The Federal Circuit found for Fonar on both issues, upholding the jury's verdict and reversing the JMOL concerning patent 3,789,832. GE appealed to the United States Supreme Court, which denied certiorari. GE ultimately paid Fonar over $120 million in damages plus interest.

===Issues===
The core of GE's defense rest on its claim that Fonar failed to meet the best mode requirement in disclosing patent 4,871,966 because it failed to disclose the source code to two critical software routines.

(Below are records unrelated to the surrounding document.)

(* ===== verification/GoStd.v ===== *)
(** * The part of Go's language and standard library the program uses

    Fixed-width integers, byte strings, [strconv.Atoi]/[Itoa],
    [hex.EncodeToString]/[DecodeString], [strings.HasPrefix]/[Split],
    slicing [s[:n]], [utf8.RuneCountInString] as [fmt]'s padding uses it,
    the byte order of strings and [sort.Strings].  A Go [string] and a
    [[]byte] are both a [string] of bytes here. *)

From stdpp Require Import sorting.
From S2P Require Import Prelude.
Local Open Scope Z_scope.

(** ** Integers *)

Definition max_int64 : Z := 2 ^ 63 - 1.
Definition min_int64 : Z := - 2 ^ 63.
Definition max_uint64 : Z := 2 ^ 64 - 1.

(** Wrap-around of [int]/[int64] and [uint64] arithmetic. *)
Definition wrap64 (z : Z) : Z := (z + 2 ^ 63) mod 2 ^ 64 - 2 ^ 63.
Definition wrapu64 (z : Z) : Z := z mod 2 ^ 64.

Definition is_int64 (z : Z) : Prop := min_int64 ≤ z ≤ max_int64.
Definition is_uint64 (z : Z) : Prop := 0 ≤ z ≤ max_uint64.

(** ** Bytes *)

Definition byte_val (c : ascii) : Z := Z.of_N (N_of_ascii c).
Definition byte_of (v : Z) : ascii := ascii_of_N (Z.to_N v).

(** ** strconv *)

Inductive num_error : Type := ErrSyntax | ErrRange.

Inductive uint_parse : Type :=
| PSyntax
| PRange
| POk (n : Z).

Definition digit_val (c : ascii) : option Z :=
  let v := byte_val c in
  if (48 <=? v) && (v <=? 57) then Some (v - 48) else None.

Definition digit_char (d : Z) : ascii := byte_of (48 + d).

(** The loop of [strconv.ParseUint(s, 10, 64)]: the first bad character or
    the first overflow decides. *)
Fixpoint parse_uint (acc : Z) (s : string) : uint_parse :=
  match s with
  | EmptyString => POk acc
  | String c s =>
    match digit_val c with
    | None => PSyntax
    | Some d =>
      let n := acc * 10 + d in
      if max_uint64 <? n then PRange else parse_uint n s
    end
  end.

(** The part of [strconv.Atoi] after the sign, on a 64-bit platform: the value it returns also when it
    returns an error (0 on a syntax error, the bound on a range error). *)
Definition atoi_body (neg : bool) (body : string) : Z * option num_error :=
  match body with
  | EmptyString => (0, Some ErrSyntax)
  | _ =>
    match parse_uint 0 body with
    | PSyntax => (0, Some ErrSyntax)
    | PRange => (if neg then min_int64 else max_int64, Some ErrRange)
    | POk un =>
      if neg then if 2 ^ 63 <? un then (min_int64, Some ErrRange) else (- un, None)
      else if 2 ^ 63 <=? un then (max_int64, Some ErrRange) else (un, None)
    end
  end.

Definition Atoi (s : string) : Z * option num_error :=
  match s with
  | String "-" s' => atoi_body true s'
  | String "+" s' => atoi_body false s'
  | _ => atoi_body false s
  end.

(** Decimal digits of [n], most significant first, before [acc]. *)
Fixpoint digits (fuel : nat) (n : Z) (acc : string) : string :=
  match fuel with
  | O => acc
  | S fuel =>
    if n <? 10 then String (digit_char n) acc
    else digits fuel (n / 10) (String (digit_char (n mod 10)) acc)
  end.

(** [strconv.Itoa] on [int64] values: 20 digits are enough for 64 bits. *)
Definition Itoa (z : Z) : string :=
  if z <? 0 then String "-" (digits 20 (- z) "") else digits 20 z "".

(** [os.LookupEnv], the environment being a table. *)
Definition LookupEnv (env : gmap string string) (key : string) : option string := env !! key.

(** ** encoding/hex *)

Definition hex_char (v : Z) : ascii :=
  if v <? 10 then byte_of (48 + v) else byte_of (87 + v).

Definition from_hex_char (c : ascii) : option Z :=
  let v := byte_val c in
  if (48 <=? v) && (v <=? 57) then Some (v - 48)
  else if (97 <=? v) && (v <=? 102) then Some (v - 87)
  else if (65 <=? v) && (v <=? 70) then Some (v - 55)
  else None.

Fixpoint EncodeToString (b : string) : string :=
  match b with
  | EmptyString => EmptyString
  | String c b =>
    String (hex_char (byte_val c / 16)) (String (hex_char (byte_val c mod 16)) (EncodeToString b))
  end.

(** [None] is a non-nil error: an odd length or a character that is no hex
    digit. *)
Fixpoint DecodeString (s : string) : option string :=
  match s with
  | EmptyString => Some EmptyString
  | String _ EmptyString => None
  | String a (String b s) =>
    hi ← from_hex_char a;
    lo ← from_hex_char b;
    rest ← DecodeString s;
    Some (String (byte_of (hi * 16 + lo)) rest)
  end.

(** ** strings *)

Definition HasPrefix (s p : string) : bool := String.prefix p s.

(** [strings.Split(s, sep)] for a one-byte separator. *)
Fixpoint Split (s : string) (sep : ascii) : list string :=
  match s with
  | EmptyString => [EmptyString]
  | String c s' =>
    if bool_decide (c = sep) then EmptyString :: Split s' sep
    else match Split s' sep with
         | [] => [String c EmptyString]
         | w :: ws => String c w :: ws
         end
  end.

(** [s[:n]]: a panic when [n] exceeds the length. *)
Definition slice_to (s : string) (n : nat) : option string :=
  if (n <=? String.length s)%nat then Some (String.substring 0 n s) else None.

Fixpoint contains_byte (c : ascii) (s : string) : bool :=
  match s with
  | EmptyString => false
  | String d s => bool_decide (d = c) || contains_byte c s
  end.

(** Byte-wise lexicographic [<] on strings. *)
Fixpoint str_ltb (a b : string) : bool :=
  match a, b with
  | _, EmptyString => false
  | EmptyString, String _ _ => true
  | String x a, String y b =>
    if byte_val x <? byte_val y then true
    else if byte_val y <? byte_val x then false
    else str_ltb a b
  end.

Definition str_le (a b : string) : Prop := str_ltb b a = false.

#[export] Instance str_le_dec a b : Decision (str_le a b).
Proof. unfold str_le. apply _. Defined.

(** [sort.Strings]: the order is total and antisymmetric, so every sorting
    algorithm gives this list (see [sort_strings_unique]). *)
Definition sort_strings (l : list string) : list string := merge_sort str_le l.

Fonar countered by arguing that its description of the function of the routines was sufficient disclosure and that source code was unnecessary to fulfill the best mode requirement.

===Holding===
The court held that software patents generally do not need to include source code to satisfy the best mode requirement if the function of the software can be described by other means.

==Importance==
Fonar represents a continuation of a line of Federal Circuit cases, particularly In re Sherwood and In re Hayes, holding that source code disclosure is not required for software patents. Fonar reiterated the doctrine from Sherwood and Hayes very clearly and emphasized the Federal Circuit's preference for a description of a software's function over the software's actual source code.